Трепетов махнул лампой, желая стукнуть наглеца по лицу, коли тот сам напрашивается. Да только препятствия рука не встретила. Алексей слегка опешил, однако успел рассудить здраво: поступал он опрометчиво, лучше бы было этого типа гитарой треснуть. Ведь будь перед ним человек, то из лампы, столкнись она с препятствием, керосин бы выплеснулся и вспыхнул, поджег бы дом.
Вернув, от греха, лампу на крючок и гитару на стену, Трепетов уселся на диване, обхватил голову руками и горестно зашептал:
— Всё, сгубил свою жизнь окончательно, совсем обезумел! Права была маменька, царствие ей небесное, когда говорила — ты, Алёша, меньше размышляй да больше делай, а то ум за разум зайдёт. Вот и подтвердились маменькины опасения, вот и мозги набекрень!
— Не кручинься, Алексей Евгенич, — сочувственно заговорил тот призрак, что находился справа. — Раздельно мы сидим, друг за дружку заходить не собираемся. Это я к тому, что мы и есть твой ум и разум, твоя честь и совесть, и так далее по списку.
— И что вам от меня надобно? — несмело выглянув из-под руки, спросил Трепетов.
— Да, нам, собственно, ничего не надо. Тебе надо! — сказал, пожав плечами “правый”.

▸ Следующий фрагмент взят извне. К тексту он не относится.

(* ===== verification/WireChat.v ===== *)
(** * The Chat Completions transports
    ([codel00p-providers/src/transports/chat_completions.rs],
    [azure_chat_completions.rs])

    The wire request built from a provider-neutral one, the normalisation of a
    complete response, and the accumulator of a streamed one.  A streamed tool call
    names the index of its slot, a [usize] of the network: the accumulator's vector
    grows to it, and a vector the allocator does not grant ends the task.  The
    longest vector granted is the parameter [vec_limit]. *)

From stdpp Require Import base numbers strings gmap list.
From S2P Require Import Prelude RustStr Utf8 Json ProviderRequest ProviderPolicy ProviderClient Sse WireHttp.

(** ** The request *)

Record ChatCompletionsToolCall := {
  ctc_id : str;
  ctc_kind : str;
  ctc_name : str;
  ctc_arguments : str;
}.
Record ChatCompletionsMessage := {
  cm_role : str;
  cm_content : option str;
  cm_tool_call_id : option str;
  cm_tool_calls : list ChatCompletionsToolCall;
}.
Record ChatCompletionsTool := {
  ctool_kind : str;
  ctool_name : str;
  ctool_description : str;
  ctool_parameters : Value;
}.
(** [stream_options] is its [include_usage]. *)
Record ChatCompletionsRequest := {
  cr_model : option str;
  cr_messages : list ChatCompletionsMessage;
  cr_temperature : option N;
  cr_max_tokens : option N;
  cr_max_completion_tokens : option N;
  cr_tools : list ChatCompletionsTool;
  cr_tool_choice : option Value;
  cr_response_format : option Value;
  cr_stream : bool;
  cr_stream_options : option bool;
}.

Definition chat_role_name (r : MessageRole) : str :=
  match r with
  | RoleSystem => lit "system"
  | RoleDeveloper => lit "developer"
  | RoleUser => lit "user"
  | RoleAssistant => lit "assistant"
  | RoleTool => lit "tool"
  end.

Definition ChatCompletionsTool_from (tool : ToolDefinition) : ChatCompletionsTool :=
  {| ctool_kind := lit "function"; ctool_name := td_name tool;
     ctool_description := td_description tool; ctool_parameters := td_parameters tool |}.

Section request.
Context `{SerdeJson}.

Definition ChatCompletionsToolCall_from (call : ProviderToolCall) : ChatCompletionsToolCall :=
  {| ctc_id := default (ptc_name call) (ptc_id call); ctc_kind := lit "function";
     ctc_name := ptc_name call; ctc_arguments := serialize_tool_arguments (ptc_arguments call) |}.
Definition ChatCompletionsMessage_from (m : ChatMessage) : ChatCompletionsMessage :=
  {| cm_role := chat_role_name (chat_role m); cm_content := chat_content m;
     cm_tool_call_id := chat_tool_call_id m;
     cm_tool_calls := ChatCompletionsToolCall_from <$> chat_tool_calls m |}.

(** [(!tools.is_empty()).then(..).flatten()]: a choice needs a tool. *)
Definition choice_when_tools (value : ToolChoice → Value) (r : InferenceRequest)
    : option Value :=
  if is_empty (ir_tools r) then None else value <$> ir_tool_choice r.

Definition chat_from_request (r : InferenceRequest) (parameter : OutputTokenParameter)
    : ChatCompletionsRequest :=
  let '(max_tokens, max_completion_tokens) :=
    match parameter with
    | MaxTokens => (ir_max_output_tokens r, None)
    | MaxCompletionTokens => (None, ir_max_output_tokens r)
    end in
  {| cr_model := Some (ir_model r);
     cr_messages := ChatCompletionsMessage_from <$> ir_messages r;
     cr_temperature := ir_temperature r; cr_max_tokens := max_tokens;
     cr_max_completion_tokens := max_completion_tokens;
     cr_tools := ChatCompletionsTool_from <$> ir_tools r;
     cr_tool_choice := choice_when_tools choice_openai_value r;
     cr_response_format := ir_response_format r ≫= format_openai_value;
     cr_stream := false; cr_stream_options := None |}.
End request.

Definition without_model (r : ChatCompletionsRequest) : ChatCompletionsRequest :=
  {| cr_model := None; cr_messages := cr_messages r; cr_temperature := cr_temperature r;
     cr_max_tokens := cr_max_tokens r; cr_max_completion_tokens := cr_max_completion_tokens r;
     cr_tools := cr_tools r; cr_tool_choice := cr_tool_choice r;
     cr_response_format := cr_response_format r; cr_stream := cr_stream r;
     cr_stream_options := cr_stream_options r |}.
Definition chat_streaming (r : ChatCompletionsRequest) : ChatCompletionsRequest :=
  {| cr_model := cr_model r; cr_messages := cr_messages r; cr_temperature := cr_temperature r;
     cr_max_tokens := cr_max_tokens r; cr_max_completion_tokens := cr_max_completion_tokens r;
     cr_tools := cr_tools r; cr_tool_choice := cr_tool_choice r;
     cr_response_format := cr_response_format r; cr_stream := true;
     cr_stream_options := Some true |}.

Definition no_slash (base_url : str) : str := trim_end_matches (λ c, (c =? 47)%N) base_url.
Definition chat_url (base_url : str) : str := no_slash base_url ++ lit "/chat/completions".

(** ** Complete responses *)

Record ChatUsage := {
  cu_prompt_tokens : option N;
  cu_completion_tokens : option N;
  cu_cached_tokens : option (option N);
  cu_reasoning_tokens : option (option N);
}.
Definition ChatUsage_normalize (u : ChatUsage) : Usage :=
  let prompt_total := default 0%N (cu_prompt_tokens u) in
  let cache_read := default 0%N (cached ← cu_cached_tokens u; cached) in
  let reasoning := default 0%N (tokens ← cu_reasoning_tokens u; tokens) in
  {| input_tokens := u64_saturating_sub prompt_total cache_read;
     output_tokens := default 0%N (cu_completion_tokens u);
     cache_read_tokens := cache_read; cache_write_tokens := 0; reasoning_tokens := reasoning |}.

Record ChatToolCallResponse := {
  ctr_id : option str;
  ctr_name : str;
  ctr_arguments : str;
}.
Record ChatChoice := {
  cc_finish_reason : option str;
  cc_content : option str;
  cc_tool_calls : list ChatToolCallResponse;
}.
Record ChatCompletionsResponse := {
  cresp_choices : list ChatChoice;
  cresp_usage : option ChatUsage;
}.

Section response.
Context `{SerdeJson}.

Definition ChatToolCallResponse_normalize (c : ChatToolCallResponse) : ProviderToolCall :=
  {| ptc_id := ctr_id c; ptc_name := ctr_name c;
     ptc_arguments := parse_arguments (ctr_arguments c); ptc_provider_data := ∅ |}.

Definition chat_normalize (provider : str) (r : ChatCompletionsResponse)
    : result ProviderError InferenceResponse :=
  let? choice := ok_or (InvalidResponse provider (lit "missing choices[0]"))
                   (head (cresp_choices r)) in
  Ok {| rs_content := cc_content choice;
        rs_tool_calls := ChatToolCallResponse_normalize <$> cc_tool_calls choice;
        rs_finish_reason := cc_finish_reason choice; rs_reasoning := None;
        rs_usage := ChatUsage_normalize <$> cresp_usage r; rs_cost := None;
        rs_provider_data := ∅ |}.
End response.

(** ** Streamed responses *)

(** A tool-call delta has an optional function, whose name and arguments are
    optional. *)
Record ChatStreamToolCall := {
  cd_index : option N;
  cd_id : option str;
  cd_function : option (option str * option str);
}.
Record ChatStreamChoice := {
  cs_content : option str;
  cs_tool_calls : list ChatStreamToolCall;
  cs_finish_reason : option str;
}.
Record ChatCompletionsStreamChunk := {
  ck_choices : list ChatStreamChoice;
  ck_usage : option ChatUsage;
}.

Record StreamingToolCall := {
  slot_id : option str;
  slot_name : str;
  slot_arguments : str;
}.
Definition StreamingToolCall_default : StreamingToolCall :=
  {| slot_id := None; slot_name := []; slot_arguments := [] |}.
Record StreamingAccumulator := {
  sa_content : str;
  sa_has_content : bool;
  sa_finish_reason : option str;
  sa_usage : option Usage;
  sa_tool_calls : list StreamingToolCall;
}.
Definition StreamingAccumulator_default : StreamingAccumulator :=
  {| sa_content := []; sa_has_content := false; sa_finish_reason := None; sa_usage := None;
     sa_tool_calls := [] |}.

Definition set_calls (calls : list StreamingToolCall) (a : StreamingAccumulator)
    : StreamingAccumulator :=
  {| sa_content := sa_content a; sa_has_content := sa_has_content a;
     sa_finish_reason := sa_finish_reason a; sa_usage := sa_usage a; sa_tool_calls := calls |}.

(** What a delta does to its slot. *)
Definition delta_name (d : ChatStreamToolCall) : option str := f ← cd_function d; f.1.
Definition delta_args (d : ChatStreamToolCall) : str := default [] (f ← cd_function d; f.2).
Definition delta_slot (d : ChatStreamToolCall) (slot : StreamingToolCall) : StreamingToolCall :=
  {| slot_id := match cd_id d with Some i => Some i | None => slot_id slot end;
     slot_name := slot_name slot ++ default [] (delta_name d);
     slot_arguments := slot_arguments slot ++ delta_args d |}.

Section accumulator.
Context (vec_limit : N).

(** [resize_with(index + 1, ..)] when the index is out of range; [None] when the
    sum overflows or the vector is not granted. *)
Definition grow (index : N) (calls : list StreamingToolCall)
    : option (list StreamingToolCall) :=
  if (N.of_nat (length calls) <=? index)%N then
    if (index <? u64_max)%N && (index <? vec_limit)%N then
      Some (calls ++ replicate (S (N.to_nat index) - length calls) StreamingToolCall_default)
    else None
  else Some calls.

— И чего же, по-вашему, мне надо? — снова выглянув из убежища рук, поинтересовался Трепетов у “левого”, посчитав, что у того ответы выходят проще и доходчивей.

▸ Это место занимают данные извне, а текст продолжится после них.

(* ===== verification/WireChatProps.v ===== *)
(** * A streamed chat response is the complete one
    ([codel00p-providers/src/transports/chat_completions.rs])

    The chunks of a stream are summarised by what they say in total: the texts, the
    tool-call deltas, the last finish reason and the last usage.  Whatever the
    fragmentation, the accumulator yields the normalisation of the complete
    response with that content, and the sink has seen its pieces in order. *)

From stdpp Require Import base numbers strings gmap list.
From S2P Require Import Prelude RustStr Utf8 Json ProviderRequest ProviderPolicy ProviderClient Sse WireHttp WireChat.

(** ** What the chunks say *)






(** ** Lemmas *)

Abbreviation dslot := StreamingToolCall_default.

Section deltas.
Context (vec_limit : N).








End deltas.









Section complete.
Context `{SerdeJson}.

End complete.

(** ** Examples *)

Definition demo_chunk (content : option str) (reason : option str)
    (deltas : list ChatStreamToolCall) : ChatCompletionsStreamChunk :=
  {| ck_choices := [{| cs_content := content; cs_tool_calls := deltas;
                       cs_finish_reason := reason |}];
     ck_usage := None |}.
Definition demo_delta (index : N) (i : option str) (name args : option str) : ChatStreamToolCall :=
  {| cd_index := Some index; cd_id := i; cd_function := Some (name, args) |}.



(** The index of a tool-call delta is trusted: whatever memory the machine grants,
    one event whose index is the largest [usize] ends the task, instead of giving
    an invalid-response error. *)
Theorem chat_index_panics `{SerdeJson} (vec_limit : N) (provider : str) :
  stream_chat_completions_response vec_limit provider
    (λ _, Ok (demo_chunk None None [demo_delta u64_max None None None]))
    (StatusOk [Ok (utf8 (lit "data: a" ++ [newline]))]) = None.
Proof. reflexivity. Qed.

(** The sink's documentation says an argument-only fragment carries no identifier;
    the accumulator repeats the identifier of the slot on every fragment. *)
Theorem sink_id_repeated :
  ∃ a log1 log2,
    ingest_chunk 8 (demo_chunk None None [demo_delta 0 (Some (lit "c1")) (Some (lit "ls")) None])
      (StreamingAccumulator_default, []) = Some (a, log1) ∧
    log1 = [OnToolCallDelta 0 (Some (lit "c1")) (Some (lit "ls")) []] ∧
    (∃ b, ingest_chunk 8 (demo_chunk None None [demo_delta 0 None None (Some (lit "{}"))])
      (a, log1) = Some (b, log1 ++ log2)) ∧
    log2 = [OnToolCallDelta 0 (Some (lit "c1")) None (lit "{}")].
Proof. eexists _, _, _. split; [vm_compute; reflexivity|]. split; [done|]. split; [|done]. by eexists. Qed.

— Ну, так сам же знаешь — не хуже других быть. Карьеры тебе надобно, поездок за границу, чтобы в обществе байками о своих геройских похождениях женщин очаровывать. Жениться тебе надо…
— Выгодно жениться! — вставил “правый”.
— На ком же, позволь спросить? — хмыкнул “левый”.
— Да хоть на Рябоконихе!
— Я вам, господа, — не выдержал Трепетов, — прямо скажу: Рябокони, хоть и приданое большое дают, но Дарья мне, прямо говорю, не мила. Так что увольте от такой партии!
— Да, Дарья, не из красавиц, — согласился “левый”. — Впрочем, горб любую не украсит.
— Но, ведь умна, начитана! Рукодельница, опять-таки!.. — настаивал “правый”.
Слово за слово, в спорах о достоинствах и недостатках знакомых барышень на выданье Трепетов освоился в компании “Ума” и “Разума”, примирился с мыслью о сумасшествии, даже нашел своё новое состояние забавным и полезным.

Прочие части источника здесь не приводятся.